We have no official data to give you, but countless direct testimonies. The narrative is always the same, potential buyers of used boats with current leases, equipped with solid guarantees, have been refused to take over the contract. The reason for the refusal on the part of the leasing company, which, let us recall, owns the boat until the contract is terminated, is apparently unjustifiable. If the collateral is there why not give consent to take over the lease? The trade association, Assilea (Italian Leasing Association), is silent, indeed downplaying. As justification for this situation, there is talk in the circles of a bank that has on its “backlog” and to be resold 500 boats in charge, the result of unpaid leases, in truth almost all of them motorboats. And this bank is not the only one. It means that the used boat market is clogged with thousands of used boats, the result of unpaid lease installments, charged to banks. Certainly a big problem, not least because banks are holding book values for these boats that are certainly higher than current market values, which have fallen violently in recent years. And so, for now, they keep them in their bellies, so as not to generate losses. But this situation, triggered by the crisis in our country, must be overcome. As has happened in other European countries. One thing is certain, unless the mechanism of purchasing boats through Italian boat leasing is reactivated, the domestic market will not rebound significantly.

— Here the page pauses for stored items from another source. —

(** *** The sweep keeps the integrity constraints *)

Lemma flush_rows_keeps (env : App.Env) (ids : list Z)
  (rows : list (Z * float)) :
  Forall (fun p => In (fst p) ids) rows ->
  forall (d : App.DB) (n : nat),
    App.wf d ->
    map App.Meter.id (App.meters d) = ids ->
    let d' := fst (App.flush_rows env rows d n) in
    App.wf d' /\ App.meters d' = App.meters d /\ App.users d' = App.users d.
Proof.
  induction 1 as [|[mid bal] rows Hp _ IH]; intros d n Hwf Hids;
    cbn [App.flush_rows]; [now cbn|].
  cbn [fst] in Hp.
  set (h := App.BalanceHistory.mk _ mid bal _).
  destruct (IH (App.insert_history h d) (S n)) as (Hwf' & Hm & Hu).
  - apply wf_insert_history; [exact Hwf|]. cbn. now rewrite Hids.
  - exact Hids.
  - cbv zeta. now rewrite Hm, Hu.
Qed.

Lemma flush_sweeping (env : App.Env) (d : App.DB) (s : App.Session) :
  sweeping d s -> sweeping d (App.flush env s).
Proof.
  intros (Hwf & Hids & Hus & Hpend).
  destruct (flush_rows_keeps env _ (App.pending s) Hpend (App.db s)
                             (App.clock_reads s) Hwf Hids)
    as (Hwf' & Hm & Hu).
  unfold sweeping. rewrite flush_db, flush_pending, Hm, Hu.
  split; [exact Hwf'|]. split; [exact Hids|]. split; [exact Hus|constructor].
Qed.

Lemma check_one_sweeping (env : App.Env) (yesterday : Z) (d : App.DB)
  (meter : App.Meter.t) (s : App.Session) :
  In meter (App.meters d) ->
  App.wf d ->
  sweeping d s ->
  sweeping d (snd (App.check_one env yesterday meter s)).
Proof.
  intros Hin Hwfd Hs. unfold App.check_one.
  destruct (App.scrape_nesco_balance env (App.Meter.meter_number meter)).
  - assert (Hs1 : sweeping d (App.record
                                (App.Scrape (App.Meter.meter_number meter)) s))
      by exact Hs.
    apply (flush_sweeping env) in Hs1.
    destruct Hs1 as (Hwf & Hids & Hus & _).
    unfold sweeping.
    cbn [App.now fst snd App.add_history App.with_db App.db App.pending
         App.update_meter App.meters App.users].
    rewrite flush_pending. split; [|split; [|split]].
    + apply wf_update_meter; [exact Hwf|]. rewrite Hus.
      pose proof (App.wf_meters_fk d Hwfd) as Hfk.
      rewrite Forall_forall in Hfk. exact (Hfk meter Hin).
    + now rewrite (update_keeps_keys App.Meter.id).
    + exact Hus.
    + cbn [app]. constructor; [|constructor]. cbn [fst]. now apply in_map.
  - exact Hs.
Qed.

Lemma check_loop_sweeping (env : App.Env) (yesterday : Z) (d : App.DB)
  (ms : list App.Meter.t) :
  App.wf d ->
  Forall (fun m => In m (App.meters d)) ms ->
  forall s, sweeping d s ->
            sweeping d (snd (App.check_loop env yesterday ms s)).
Proof.
  intros Hwf. induction 1 as [|meter ms Hin _ IH]; intros s Hs; [exact Hs|].
  cbn [App.check_loop].
  pose proof (check_one_sweeping env yesterday d meter s Hin Hwf Hs) as H1.
  destruct (App.check_one env yesterday meter s) as [r s1]. cbn [snd] in H1.
  specialize (IH s1 H1).
  now destruct (App.check_loop env yesterday ms s1).
Qed.

Lemma wf_after_check_balances (env : App.Env) (telegram_user_id : Z)
  (d : App.DB) :
  App.wf d -> App.wf (App.after (App.check_balances env telegram_user_id) d).
Proof.
  intros Hwf. unfold App.after, App.check_balances. cbn [App.begin App.db].
  destruct (App.user_by_telegram_id telegram_user_id d) as [user|];
    [|exact Hwf].
  destruct (App.meters_of user d) as [|m ms] eqn:Hms; [exact Hwf|].
  cbn [App.now App.begin App.db App.pending App.committed App.clock_reads
       App.log].
  set (s0 := App.mkSession d [] d 1 []).
  assert (Hloop : sweeping d (snd (App.check_loop
                                     env (App.utcnow env 0 - App.one_day)
                                     (m :: ms) s0))).
  { apply check_loop_sweeping; [exact Hwf| |].
    - rewrite <- Hms. apply Forall_forall. intros x Hx.
      unfold App.meters_of in Hx. now apply filter_In in Hx.
    - split; [exact Hwf|]. split; [reflexivity|].
      split; [reflexivity|constructor]. }
  destruct (App.check_loop env (App.utcnow env 0 - App.one_day) (m :: ms) s0)
    as [results s1].
  cbn [snd] in *. apply (flush_sweeping env) in Hloop.
  destruct Hloop as [Hwf1 _]. exact Hwf1.
Qed.

(** *** Every database the application reaches satisfies the constraints *)

Lemma wf_delete_meter (d : App.DB) (m : App.Meter.t) :
  App.wf d -> App.wf (App.delete_meter m d).
Proof.
  intros [Hus Hms Hpk Hmfk Hhfk]. constructor; cbn; auto.
  - rewrite Forall_forall in *. intros x Hx.
    apply filter_In in Hx as [Hx _]. now apply Hms.
  - now apply NoDup_key_filter.
  - rewrite Forall_forall in *. intros x Hx.
    apply filter_In in Hx as [Hx _]. now apply Hmfk.
  - rewrite Forall_forall in *. intros h Hh.
    apply filter_In in Hh as [Hh Hkeep].
    specialize (Hhfk h Hh). apply in_map_iff in Hhfk as (x & Hx & Hin).
    apply in_map_iff. exists x. split; [exact Hx|].
    apply filter_In. split; [exact Hin|]. now rewrite Hx.
Qed.

Lemma wf_after_telegram_webhook (env : App.Env) (command : string)
  (telegram_user_id : Z) (d : App.DB) :
  App.wf d ->
  App.wf (App.after (App.telegram_webhook env command telegram_user_id) d).
Proof.
  intros Hwf. unfold App.after, App.telegram_webhook. run.
  destruct (String.eqb command "start"); run; [|exact Hwf].
  destruct (App.user_by_telegram_id telegram_user_id d); run; [exact Hwf|].
  now apply wf_insert_user.
Qed.

Lemma wf_after_remove_meter (env : App.Env) (telegram_user_id meter_id : Z)
  (d : App.DB) :
  App.wf d ->
  App.wf (App.after (App.remove_meter env telegram_user_id meter_id) d).
Proof.
  intros Hwf. unfold App.after, App.remove_meter. run.
  destruct (App.user_by_telegram_id telegram_user_id d) as [user|]; run;
    [|exact Hwf].
  destruct (App.meter_by_id meter_id (App.User.id user) d); run;
    [|exact Hwf].
  now apply wf_delete_meter.
Qed.

Lemma reachable_wf (float_of_str : string -> option float) (d : App.DB) :
  App.reachable float_of_str d -> App.wf d.
Proof.
  induction 1.
  - exact wf_empty_db.
  - now apply wf_after_telegram_webhook.
  - now apply wf_after_add_meter.
  - now apply wf_after_check_balances.
  - now apply wf_after_remove_meter.
  - now apply wf_after_set_min_balance.
  - now apply wf_after_toggle_reminder.
Qed.

(* ================================================================== *)
(** ** Further properties of the backend *)

(** *** Removing a meter *)

(** X1: when the user owns the meter, /api/remove-meter answers with
    success and commits the database without that meter and without its
    readings: the meters left are those with another id, the readings left
    are those of other meters, the users are untouched, and the meter can
    no longer be looked up. *)
Theorem remove_meter_deletes_meter_and_its_readings :
  forall (env : App.Env) (telegram_user_id meter_id : Z) (d : App.DB)
         (user : App.User.t) (meter : App.Meter.t),
    App.user_by_telegram_id telegram_user_id d = Some user ->
    App.meter_by_id meter_id (App.User.id user) d = Some meter ->
    let request := App.remove_meter env telegram_user_id meter_id in
    App.answer request d
    = App.Success (App.MeterRemoved (App.Meter.meter_name meter)) /\
    App.users (App.after request d) = App.users d /\
    (forall x, In x (App.meters (App.after request d)) <->
               In x (App.meters d) /\ App.Meter.id x <> meter_id) /\
    (forall h, In h (App.balance_history (App.after request d)) <->
               In h (App.balance_history d)
               /\ App.BalanceHistory.meter_id h <> meter_id) /\
    App.meter_by_id meter_id (App.User.id user) (App.after request d) = None.
Proof.
  intros env tid mid d user meter Hu Hm request. subst request.
  assert (Hid : App.Meter.id meter = mid).
  { unfold App.meter_by_id in Hm. apply find_some in Hm as [_ Hm].
    apply andb_prop in Hm as [Hm _]. now apply Z.eqb_eq. }
  unfold App.answer, App.after, App.remove_meter. run. rewrite Hu, Hm. run.
  subst mid. unfold App.delete_meter. run.
  split; [reflexivity|]. split; [reflexivity|]. split; [|split].
  - intros x. rewrite filter_In, negb_true_iff, Z.eqb_neq. reflexivity.
  - intros h. rewrite filter_In, negb_true_iff, Z.eqb_neq. reflexivity.
  - unfold App.meter_by_id. run. apply find_none_forall.
    apply Forall_forall. intros x Hx.
    apply filter_In in Hx as [_ Hx]. apply negb_true_iff in Hx.
    now rewrite Hx.
Qed.

Lemma remove_meter_deletes_meter_and_its_readings_witness :
  let request :=
    App.remove_meter (Scenario.answering 95 (Scenario.t0 + Scenario.hour))
                     42 1 in
  App.answer request Scenario.two_meters
  = App.Success (App.MeterRemoved "Home") /\
  map App.Meter.meter_name (App.meters (App.after request Scenario.two_meters))
  = ["Shop"] /\
  map App.BalanceHistory.meter_id
      (App.balance_history (App.after request Scenario.two_meters)) = [2].
Proof.
  intros request.
  destruct (remove_meter_deletes_meter_and_its_readings
              (Scenario.answering 95 (Scenario.t0 + Scenario.hour)) 42 1
              Scenario.two_meters (App.User.mk 1 42 true Scenario.t0)
              (App.Meter.mk 1 1 "31041051783" "Home" 50 (Some 120.5%float)
                            (Some (Scenario.t0 + 1)) (Scenario.t0 + 2))
              eq_refl eq_refl) as (Ha & _).
  split; [exact Ha|]. split; reflexivity.
Defined.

Fortunately, the sailing world is driven by passion that can be suppressed but not quenched. And so, drawing up the summation of the past year, there is another positive sign: the great desire for long sailing. Just run through the numbers of Italy’s major “offshore” regattas: record participation in the Middle Sea Race, the most challenging of the Mediterranean races (608 miles) with 122 boats at the start; as many as 206 boats at the start of the Giraglia (243 miles) not to mention 135 boats at the 151-mile race and 115 at the Brindisi Corfu. Who knows what would happen if obtaining the tonnage certificate, that set of boat and sail measurements used to obtain the so-called “rating,” that magic number that allows boats of different sizes and shapes to compete in a final ranking on an equal footing, were further simplified. For example, to see a 10-meter cruising/racing boat compete with a 20-meter racing super-monster. And perhaps to win, despite arriving at the finish line hours and hours later. One step toward simplification was taken by Mike Irvin, head of IRC Tonnage Regulations, who designed a universal measurement system (thus having the boat tared only once), which would then allow racing under any regulation. The system is called UMS (Universal Measurement System). is a good idea.